──────── Given records ────────

Lemma warp_loop_picks fuel sid r : (r < fuel)%nat -> loop_picks fuel sid r.
Proof.
  revert fuel. induction r as [| r IH]; intros fuel Hfuel a s Hwf Hw; (destruct fuel as [| fuel]; [lia |]); cbn [warp_loop].
  { rewrite <- (window_last s (w_size _ Hwf) (w_last _ Hwf)), Hw, Nat.add_0_r, Z.eqb_refl.
    exists s. split_and!; try done. unfold waiting. by rewrite Hw, Nat.add_0_r, app_nil_r. }
  specialize (IH fuel ltac:(lia)). destruct (not_last s a r Hwf Hw) as [-> ->]. rewrite orb_false_r.
  destruct (Z.eqb_spec (m_num_in_sched (s_core s)) 0) as [Hz | Hnz].
  { pose proof (waiting_split s a (S r) Hw) as Hwait. pose proof (w_count _ Hwf) as Hc. rewrite Hz, Hwait, length_app in Hc.
    assert (filter is_live (slots_of s (m_first_schlist s + Z.of_nat a) (S r)) = []) as E by (apply nil_length_inv; lia). rewrite E in *. by exists s. }
  pose proof (slot_at_ok s a r Hwf Hw) as Hok. pose proof (at_first s a r Hwf Hw) as Hfirst. rewrite slots_at. set (ii := (m_first_schlist s + Z.of_nat a) mod size) in *.
  assert (Hp : 0 <= ii < size) by (apply Z.mod_pos_bound, (w_size _ Hwf)).
  destruct (slot_at s ii Hwf Hp) as (t & e & -> & -> & Hslot). rewrite !bind_done. specialize (Hslot _ _ eq_refl). rewrite Hslot in *.
  assert (Hnext : (ii + 1) mod size = (m_first_schlist s + Z.of_nat (S a)) mod size) by (unfold ii; rewrite Zplus_mod_idemp_l; f_equal; lia).
  fold size. rewrite Hnext, Hfirst. destruct Hok as [[= -> ->] | [Ht He]]; simpl in *.
  { rewrite filter_cons_False by (unfold is_live; simpl; lia). by apply pass_hole. }
  rewrite filter_cons_True by (unfold is_live; simpl; lia). rewrite (proj2 (Z.eqb_neq t (-1))), (proj2 (Z.eqb_neq e (-1))) by lia. cbn [negb andb pick].
  destruct (negb (Z.rem t (KNOB_NUM_WARP_SCHEDULER k) =? sid)) eqn:Erem; cbn [orb]; [by apply pass_uop |]. destruct (bool_decide (t ∈ m_processed_threads s)); [by apply pass_uop |].
  destruct (attempt k now sid t e (s_core s) (s_disp s)) as [[[c1 d1] ok] |] eqn:Eatt; [rewrite !bind_done | done].
  pose proof (attempt_count _ _ _ _ _ _ _ _ Eatt) as Hcnt. destruct ok; cbn [negb].
  - destruct (w_len _ Hwf) as [L1 L2]. rewrite !aset_in_range, !bind_done by (simpl; lia). by apply picked_start.
  - pose proof (pass_uop fuel sid a r s (with_score c1 d1 (with_processed ({[t]} ∪ m_processed_threads s) s)) t e) as Hpass.
    cbn [m_processed_threads s_core s_disp with_score with_processed] in Hpass. apply Hpass; try done. lia.
Qed.

Lemma scheduler_picks sid s :
  warps_wf s -> picked s [] (pick sid (m_processed_threads s) (waiting s) (s_core s) (s_disp s)) (warp_loop k now (warp_turns k) sid (m_first_schlist s) s).
Proof.
  intros Hwf. pose proof (window_lt s (w_size _ Hwf)) as Hlt. assert (Hf : (window s < warp_turns k)%nat) by (unfold warp_turns; fold size; lia).
  pose proof (warp_loop_picks (warp_turns k) sid (window s) Hf 0%nat s Hwf eq_refl) as H. by rewrite !Z.add_0_r, Z.mod_small in H by apply (w_first _ Hwf).
Qed.

Lemma schedulers_pick n sid count s :
  warps_wf s ->
  match pick_all n sid (m_processed_threads s) (waiting s) (s_core s) (s_disp s) with
  | Fault f => schedulers k now n sid count s = Fault f
  | Done (w, c, d, l) =>
      exists s', schedulers k now n sid count s = Done (s', count + Z.of_nat (length l)) /\ warps_wf s' /\ waiting s' = w /\ s_core s' = c /\ s_disp s' = d /\ rest_same s s'
  end.
Proof.
  revert sid count s. induction n as [| n IH]; intros sid count s Hwf; cbn [pick_all schedulers].
  { exists s. rewrite Z.add_0_r. done. }
  destruct (aget (m_dispatch_busy_cycle (s_disp s)) sid) as [busy | f]; [rewrite !bind_done | done].
  destruct (now <? busy); [by apply IH |]. pose proof (scheduler_picks sid s Hwf) as Hp.
  destruct (pick sid (m_processed_threads s) (waiting s) (s_core s) (s_disp s)) as [[[[[w1 seen1] c1] d1] st] | f]; unfold picked in Hp; [| by rewrite Hp].
  destruct Hp as (s1 & -> & Hwf1 & Hw1 & <- & <- & <- & Hrest). cbn [app] in Hw1. subst w1. rewrite !bind_done.
  specialize (IH (Z.rem (sid + 1) (KNOB_NUM_WARP_SCHEDULER k)) (if bool_decide (is_Some st) then count + 1 else count) s1 Hwf1).
  destruct (pick_all n _ _ _ _ _) as [[[[w2 c2] d2] l] | f]; [| exact IH]. destruct IH as (s2 & -> & H1 & H2 & H3 & H4 & H5).
  exists s2. split_and!; try done; [| by eapply rest_same_trans].
  destruct st; simpl; do 2 f_equal; lia.
Qed.

(** ** What the choice promises *)

(** The micro-operations of one thread, oldest first. *)
Definition of_thread (t : Z) (w : list (Z * Z)) : list (Z * Z) := filter (fun te => te.1 = t) w.
Abbreviation warp_of := (fun t => Z.rem t (KNOB_NUM_WARP_SCHEDULER k)).

Lemma of_thread_cons t te w : of_thread t (te :: w) = (if decide (te.1 = t) then [te] else []) ++ of_thread t w.
Proof. unfold of_thread. rewrite filter_cons. by case_decide. Qed.

(** The attempts of a cycle in order: scheduler, thread and entry, and whether the
    micro-operation started; each runs on the state the one before it left. *)
Inductive tried : core -> dispatchers -> list (Z * (Z * Z) * bool) -> core -> dispatchers -> Prop :=
  | tried_none c d : tried c d [] c d
  | tried_next c d sid te ok c1 d1 tr c2 d2 :
      attempt k now sid te.1 te.2 c d = Done (c1, d1, ok) -> tried c1 d1 tr c2 d2 -> tried c d ((sid, te, ok) :: tr) c2 d2.
(** The attempts of one scheduler, and those that started something. *)
Definition tries_of (sid : Z) (tr : list (Z * (Z * Z) * bool)) : list (Z * (Z * Z) * bool) := filter (fun x => x.1.1 = sid) tr.
Definition starts (tr : list (Z * (Z * Z) * bool)) : list (Z * (Z * Z)) := (filter (fun x => x.2 = true) tr).*1.
(** The oldest micro-operation of every thread of a scheduler, oldest first. *)
Fixpoint oldest (sid : Z) (seen : gset Z) (w : list (Z * Z)) : list (Z * Z) :=
  match w with
  | [] => []
  | te :: w' => if decide (warp_of te.1 = sid /\ te.1 ∉ seen) then te :: oldest sid ({[te.1]} ∪ seen) w' else oldest sid seen w'
  end.
(** A scheduler goes through them until one starts. *)
Definition greedy (sid : Z) (w : list (Z * Z)) (tr : list (Z * (Z * Z) * bool)) : Prop :=
  exists before after, oldest sid ∅ w = before ++ after /\
    (after = [] /\ tr = (fun te => (sid, te, false)) <$> before \/
     exists te more, after = te :: more /\ tr = ((fun te => (sid, te, false)) <$> before) ++ [(sid, te, true)]).

Lemma tried_app c d tr1 c1 d1 tr2 c2 d2 : tried c d tr1 c1 d1 -> tried c1 d1 tr2 c2 d2 -> tried c d (tr1 ++ tr2) c2 d2.
Proof. induction 1; [done |]. intros H2. simpl. econstructor; eauto. Qed.
Lemma tries_of_app sid a b : tries_of sid (a ++ b) = tries_of sid a ++ tries_of sid b.
Proof. apply filter_app. Qed.
Lemma tries_of_own sid tr : Forall (fun x => x.1.1 = sid) tr -> tries_of sid tr = tr.
Proof. intros H. unfold tries_of. induction H; [done |]. rewrite filter_cons_True by done. by f_equal. Qed.
Lemma tries_of_other sid tr : Forall (fun x => x.1.1 <> sid) tr -> tries_of sid tr = [].
Proof. intros H. unfold tries_of. induction H; [done |]. by rewrite filter_cons_False. Qed.
Lemma starts_app a b : starts (a ++ b) = starts a ++ starts b.
Proof. unfold starts. by rewrite filter_app, fmap_app. Qed.
Lemma oldest_seen sid seen seen' w : (forall t, warp_of t = sid -> t ∈ seen <-> t ∈ seen') -> oldest sid seen w = oldest sid seen' w.
Proof.
  revert seen seen'. induction w as [| te w IH]; intros seen seen' H; cbn [oldest]; [done |].
  destruct (decide (warp_of te.1 = sid /\ te.1 ∉ seen)) as [[H1 H2] | H1].
  - rewrite decide_True by (by rewrite <- (H te.1 H1)). f_equal. apply IH. intros t Ht. specialize (H t Ht). set_solver.
  - rewrite decide_False; [by apply IH |]. intros [H2 H3]. destruct H1. split; [done |]. by rewrite (H te.1 H2).
Qed.
(** What another scheduler starts is not among them. *)
Lemma oldest_without sid seen a te b : warp_of te.1 <> sid -> oldest sid seen (a ++ te :: b) = oldest sid seen (a ++ b).
Proof.
  intros Hte. revert seen. induction a as [| te' a IH]; intros seen; cbn [app oldest].
  - by rewrite decide_False by tauto.
  - by case_decide; rewrite IH.
Qed.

────────

### Task to carry out
From the material above, copy out every line bearing the string "before".

### Response
    micro-operation started; each runs on the state the one before it left. *)
  exists before after, oldest sid ∅ w = before ++ after /\
    (after = [] /\ tr = (fun te => (sid, te, false)) <$> before \/
     exists te more, after = te :: more /\ tr = ((fun te => (sid, te, false)) <$> before) ++ [(sid, te, true)]).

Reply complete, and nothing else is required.